We typically spend the holidays on Cape Hatteras, on the outer banks of North Carolina. Today, January 1, 2010, we went to the beach (in cloudy, cold, windy conditions) to make a small difference. The kids were more enthusiastic than us! Just like an easter egg hunt! Only we were seeking old flip flops, balloons, bags, tires, fishing line, etc.
We only had to walk a mile or so to fill two large Hefty bags. And this is a national seashore, fairly isolated from major cities.
I usually don’t feel that I am tangibly benefiting the environment through my science, blogging, teaching, outreach etc. And picking up trash can be so satisfying.
I thought the most moving environmental post of 2009 was photographer Chris Jordan’s photo-essay of dead albatross chicks on Midway Atoll. The birds had been fed a diet of plastic brought back from the remote central Pacific by their parents. “On this diet of human trash, every year tens of thousands of albatross chicks die on Midway from starvation, toxicity, and choking.” See the slide show of Chris’s photos below.

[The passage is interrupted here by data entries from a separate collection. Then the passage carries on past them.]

(* ===== verification/TaskParser.v ===== *)
(** * The task parser ([src/src/oph_task_parser_library.c])

    A task string is a sequence [key=value;...].  [oph_tp_validate_task_string] checks its
    form, [oph_tp_find_param_in_task_string] looks a key up, and
    [oph_tp_validate_task_string_param] checks the value against the XML description of the
    operator: a mandatory argument, the bounds of a number, the set of values.
    [oph_tp_task_params_parser] does this for every argument of the description and fills a hash
    table; [oph_check_operator] of [src/src/oph_execute_main.c] uses the checker of one argument
    for the resources and the permission of an operator.

    The library libxml2 is a parameter: what a file contains is the root element of its valid
    document, or nothing.  A folder is the list of its entries. *)

From Stdlib Require Ascii.
From stdpp Require Import base gmap strings numbers pretty list.
From S2P Require Import Prelude CString CDouble HashTbl Auth ArgParser.
Import (notations) Stdlib.Strings.Ascii.
Import HashTbl.

Module TaskParser.

#[local] Open Scope Z_scope.
#[local] Open Scope cstr_scope.

Definition OPH_TP_TASK_PARSER_SUCCESS : Z := 0.
Definition OPH_TP_TASK_PARSER_ERROR : Z := 1.
Definition OPH_TP_TASK_SYSTEM_ERROR : Z := 2.
Definition OPH_TP_BUFLEN : nat := 4096.
Definition OPH_TP_TASKLEN : nat := 4096.
Definition OPH_TP_PARAM_VALUE_SEPARATOR : ascii := "=".
Definition OPH_TP_PARAM_PARAM_SEPARATOR : ascii := ";".
Definition OPH_TP_MULTI_VALUE_SEPARATOR : ascii := "|".
Definition OPH_TP_SKIP_SEPARATOR : ascii := "000".

(** ** The form of a task string *)

Record tp_state : Type := State {
  last_char : ascii;
  previous_char : ascii;
  first_flag : bool;
  skip_flag : bool;
  skip_check : bool;
}.

(** [previous_char] is one of the separators. *)
Definition after_separator (c : ascii) : bool :=
  (c =c OPH_TP_PARAM_VALUE_SEPARATOR) || (c =c OPH_TP_MULTI_VALUE_SEPARATOR) || (c =c OPH_TP_PARAM_PARAM_SEPARATOR).

(** The [switch]: the new [last_char], [first_flag] and [skip_flag], or an error. *)
Definition switch_char (st : tp_state) (c : ascii) : option (ascii * bool * bool) :=
  if c =c OPH_TP_SKIP_SEPARATOR then
    if negb (previous_char st =c OPH_TP_PARAM_VALUE_SEPARATOR) then None else Some (last_char st, first_flag st, true)
  else if c =c OPH_TP_PARAM_VALUE_SEPARATOR then
    if (negb (last_char st =c OPH_TP_PARAM_PARAM_SEPARATOR) && negb (last_char st =c OPH_TP_PARAM_VALUE_SEPARATOR))
       || after_separator (previous_char st) then None
    else Some (OPH_TP_PARAM_VALUE_SEPARATOR, false, false)
  else if (c =c OPH_TP_PARAM_PARAM_SEPARATOR) || (c =c OPH_TP_MULTI_VALUE_SEPARATOR) then
    if first_flag st then None
    else if (last_char st =c OPH_TP_PARAM_PARAM_SEPARATOR) || after_separator (previous_char st) then None
    else Some (c, first_flag st, false)
  else Some (last_char st, first_flag st, false).

Definition tp_step (st : tp_state) (c : ascii) : option tp_state :=
  if skip_flag st then
    if c =c OPH_TP_SKIP_SEPARATOR then Some (State (last_char st) (previous_char st) (first_flag st) false true) else Some st
  else if skip_check st && negb (c =c OPH_TP_PARAM_PARAM_SEPARATOR) then None
  else
    '(last, first, skip) ← switch_char st c;
    Some (State last c first skip false).

Fixpoint tp_steps (st : tp_state) (s : string) : option tp_state :=
  match s with
  | EmptyString => Some st
  | String c s' => st' ← tp_step st c; tp_steps st' s'
  end.

Definition initial : tp_state := State OPH_TP_PARAM_PARAM_SEPARATOR "000" true false false.

Definition oph_tp_validate_task_string (task_string : cstr) : Z :=
  match task_string with
  | None => OPH_TP_TASK_SYSTEM_ERROR
  | Some s =>
      match tp_steps initial s with
      | None => OPH_TP_TASK_PARSER_ERROR
      | Some st => if skip_flag st || skip_check st then OPH_TP_TASK_PARSER_ERROR else OPH_TP_TASK_PARSER_SUCCESS
      end
  end.

(** ** Looking a key up *)

(** [strncpy(value, start, n); value[n] = 0] in a buffer of [cap] characters, where [n] is the
    distance of two pointers. *)
Definition copy_between (cap : nat) (start stop : string) : C string :=
  assertC (bool_decide (String.length stop ≤ String.length start)%nat);;
  let n := (String.length start - String.length stop)%nat in
  assertC (bool_decide (n < cap)%nat);;
  mret (take_str n start).

(** The pointers behind the first [=] and at the next [;]; the pointer behind an empty value is
    moved behind the terminator. *)
Definition copy_value (cap : nat) (ptr_equal ptr_end : string) : C string :=
  match ptr_equal with
  | String _ EmptyString => undef
  | String _ start_char => copy_between cap start_char ptr_end
  | EmptyString => undef
  end.

(** The loop; [begin] is [ptr_begin]. *)
Fixpoint find_loop (fuel : nat) (cap : nat) (param begin : string) : C (Z * cstr) :=
  match fuel with
  | O => out_of_fuel
  | S fuel =>
      match strchr begin OPH_TP_PARAM_PARAM_SEPARATOR with
      | None => mret (OPH_TP_TASK_PARSER_ERROR, None)
      | Some ptr_end =>
          match strchr begin OPH_TP_PARAM_VALUE_SEPARATOR with
          | None => mret (OPH_TP_TASK_SYSTEM_ERROR, None)
          | Some ptr_equal =>
              if strncmp0 begin param (String.length begin - String.length ptr_equal) && strncmp0 begin param (String.length param)
              then v ← copy_value cap ptr_equal ptr_end; mret (OPH_TP_TASK_PARSER_SUCCESS, Some v)
              else match ptr_end with
                   | String _ rest => find_loop fuel cap param rest
                   | EmptyString => undef
                   end
          end
      end
  end.

(** [cap] is the size of the buffer [value]. *)
Definition oph_tp_find_param_in_task_string (cap : nat) (task_string param : cstr) : C (Z * cstr) :=
  match task_string, param with
  | Some s, Some p => find_loop (S (String.length s)) cap p s
  | _, _ => mret (OPH_TP_TASK_SYSTEM_ERROR, None)
  end.

(** ** A value in the list of the description *)

Fixpoint match_loop (fuel : nat) (value begin : string) : C Z :=
  match fuel with
  | O => out_of_fuel
  | S fuel =>
      match strchr begin OPH_TP_MULTI_VALUE_SEPARATOR with
      | Some ptr_end =>
          if strncmp0 begin value (String.length begin - String.length ptr_end) && strncmp0 begin value (String.length value)
          then mret OPH_TP_TASK_PARSER_SUCCESS
          else match ptr_end with
               | String _ rest => match_loop fuel value rest
               | EmptyString => undef
               end
      | None =>
          mret (if strncmp0 begin value (String.length begin) && strncmp0 begin value (String.length value)
                then OPH_TP_TASK_PARSER_SUCCESS else OPH_TP_TASK_PARSER_ERROR)
      end
  end.

Definition oph_tp_match_value_in_xml_value_list (value values : cstr) : C Z :=
  match value, values with
  | Some v, Some vs => match_loop (S (String.length vs)) v vs
  | _, _ => mret OPH_TP_TASK_SYSTEM_ERROR
  end.

(** ** Multiple values *)

Definition value_separator (c : ascii) : bool := (c =c OPH_TP_PARAM_VALUE_SEPARATOR) || (c =c OPH_TP_PARAM_PARAM_SEPARATOR).

(** The number of values and the longest one with its separator. *)
Fixpoint count_params (s : string) (param_num msize csize : nat) : nat * nat :=
  match s with
  | EmptyString => (param_num, if (msize <? csize)%nat then csize else msize)
  | String c s' =>
      if c =c OPH_TP_MULTI_VALUE_SEPARATOR
      then count_params s' (S param_num) (if (msize <? S csize)%nat then S csize else msize) 0
      else count_params s' param_num msize (S csize)
  end.

(** The loop over the values: [oks] are the buffers that were allocated, [1 + msize]
    characters each. *)
Fixpoint split_values (fuel : nat) (msize : nat) (oks : list bool) (begin : string) (acc : list string) : C (list string) :=
  match fuel with
  | O => out_of_fuel
  | S fuel =>
      ok ← deref (oks !! length acc);
      assertC ok;;
      match strchr begin OPH_TP_MULTI_VALUE_SEPARATOR with
      | Some ptr_end =>
          v ← copy_between (1 + msize) begin ptr_end;
          match ptr_end with
          | String _ rest => split_values fuel msize oks rest (acc ++ [v])
          | EmptyString => undef
          end
      | None => v ← copy_between (1 + msize) begin EmptyString; mret (acc ++ [v])
      end
  end.

Definition oph_tp_parse_multiple_value_param (values : cstr) : C (Z * option (list string) * nat) :=
  match values with
  | None => mret (OPH_TP_TASK_SYSTEM_ERROR, None, 0%nat)
  | Some EmptyString => mret (OPH_TP_TASK_PARSER_SUCCESS, None, 0%nat)
  | Some s =>
      if negb (none_of value_separator s) then mret (OPH_TP_TASK_PARSER_ERROR, None, 0%nat) else
      let '(param_num, msize) := count_params s 1 0 0 in
      ok ← malloc;
      if negb ok then mret (OPH_TP_TASK_SYSTEM_ERROR, None, 0%nat) else
      oks ← mapC (λ _, malloc) (seq 0 param_num);
      l ← split_values (S (String.length s)) msize oks s [];
      mret (OPH_TP_TASK_PARSER_SUCCESS, Some l, param_num)
  end.

(** ** The XML description *)

(** An element: its name, the content of its first child, its attributes, its children; text nodes
    are no elements. *)
Inductive xml_node : Type := Xml {
  element : bool;
  node_name : string;
  content : cstr;
  attributes : list (string * string);
  children : list xml_node;
}.

(** [xmlGetProp] *)
Fixpoint property (l : list (string * string)) (key : string) : cstr :=
  match l with
  | [] => None
  | (k, v) :: l' => if bool_decide (k = key) then Some v else property l' key
  end.
Definition xmlGetProp (n : xml_node) (key : string) : cstr := property (attributes n) key.

(** ** Checking a value *)

(** [sprintf] or [strncpy] with a terminator in a buffer of [cap] characters. *)
Definition write_text (cap : nat) (s : string) : C string :=
  assertC (bool_decide (String.length s < cap)%nat);; mret s.

Definition to_int (s : string) : Z := wrap_i32 (strtol s).

(** The bounds of an integer: an error, or the text, replaced if there is only one value. *)
Definition check_int (cap : nat) (n : xml_node) (v : string) : C (option string) :=
  match xmlGetProp n "minvalue", xmlGetProp n "maxvalue" with
  | Some lo, Some hi =>
      if to_int lo =? to_int hi then Some <$> write_text cap (print_int (to_int lo))
      else mret (if (to_int v <? to_int lo) || (to_int hi <? to_int v) then None else Some v)
  | Some lo, None => mret (if to_int v <? to_int lo then None else Some v)
  | None, Some hi => mret (if to_int hi <? to_int v then None else Some v)
  | None, None => mret (Some v)
  end.

(** The bounds of a real number, of which only the integral part is compared. *)
Definition check_double (cap : nat) (n : xml_node) (v : string) : C (option string) :=
  z ← CDouble.int_of_double (CDouble.strtod v);
  let d := CDouble.double_of_int z in
  match xmlGetProp n "minvalue", xmlGetProp n "maxvalue" with
  | Some lo, Some hi =>
      let lo := CDouble.strtod lo in
      let hi := CDouble.strtod hi in
      if SpecFloat.SFeqb lo hi then Some <$> write_text cap (CDouble.print_f lo)
      else mret (if SpecFloat.SFltb d lo || SpecFloat.SFltb hi d then None else Some v)
  | Some lo, None => mret (if SpecFloat.SFltb d (CDouble.strtod lo) then None else Some v)
  | None, Some hi => mret (if SpecFloat.SFltb (CDouble.strtod hi) d then None else Some v)
  | None, None => mret (Some v)
  end.

Definition check_bounds (cap : nat) (n : xml_node) (ty v : string) : C (option string) :=
  if bool_decide (ty = "int"%string) then check_int cap n v
  else if bool_decide (ty = "double"%string) then check_double cap n v
  else mret (Some v).

Definition check_values (n : xml_node) (v : string) : C bool :=
  match xmlGetProp n "values" with
  | None => mret true
  | Some vs => rc ← oph_tp_match_value_in_xml_value_list (Some v) (Some vs); mret (rc =? 0)
  end.

(** A parameter that is not in the string. *)
Definition default_value (cap : nat) (n : xml_node) (value : cstr) : C (Z * cstr) :=
  match xmlGetProp n "mandatory" with
  | Some mandatory =>
      if negb (bool_decide (mandatory = "no"%string)) then mret (OPH_TP_TASK_PARSER_ERROR, value) else
      match xmlGetProp n "default" with
      | Some d => v ← write_text cap d; mret (OPH_TP_TASK_PARSER_SUCCESS, Some v)
      | None => mret (OPH_TP_TASK_PARSER_ERROR, value)
      end
  | None => mret (OPH_TP_TASK_PARSER_ERROR, value)
  end.

(** [value] is what the buffer of [cap] characters holds, nothing if it was not written yet; the
    copy of the task string is the buffer for the value. *)
Definition oph_tp_validate_task_string_param (task_string : string) (n : xml_node) (param : string) (cap : nat) (value : cstr) :
    C (Z * cstr) :=
  ok ← malloc;
  if negb ok then mret (OPH_TP_TASK_PARSER_ERROR, value) else
  let tmp_cap := S (String.length task_string) in
  '(rc, tmp) ← oph_tp_find_param_in_task_string tmp_cap (Some task_string) (Some param);
  match (if rc =? 0 then tmp else None) with
  | None => default_value cap n value
  | Some tmp =>
      match xmlGetProp n "type" with
      | None => mret (OPH_TP_TASK_PARSER_SUCCESS, value)
      | Some ty =>
          r ← check_bounds tmp_cap n ty tmp;
          match r with
          | None => mret (OPH_TP_TASK_PARSER_ERROR, value)
          | Some tmp =>
              found ← check_values n tmp;
              if negb found then mret (OPH_TP_TASK_PARSER_ERROR, value) else
              v ← write_text cap tmp;
              mret (OPH_TP_TASK_PARSER_SUCCESS, Some v)
          end
      end
  end.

I see this problem everywhere I travel. Such as on this remote island on the Belizean Barrier Reef, where the beaches are covered with plastic from unknown origins.
At least there is a fairly simple solution for this problem. Stop using plastics. Stop throwing plastics in the ocean. Start picking up plastics in your own backyard.
Kids love picking up trash!
So many flip flops! One time when I was a grad student, a container of sneakers fell off a cargo ship and covered a cobble beach in Rhode Island with sneakers. We called it sneaker beach. 15 years later, the name still fits.
Lots of old fishing line. A big problem for birds, sea turtles, fish, etc.
All I had to do was carry the trash bag and the kids did all the work!
Lots of messes of tangled lines
netting and styrofoam
One hour of fun (and cold) = 2 tires and 2 bags-o-trash!
Just what we do in my family for fun. Yesterday we pulled teeth out of a rotting dolphin carcass!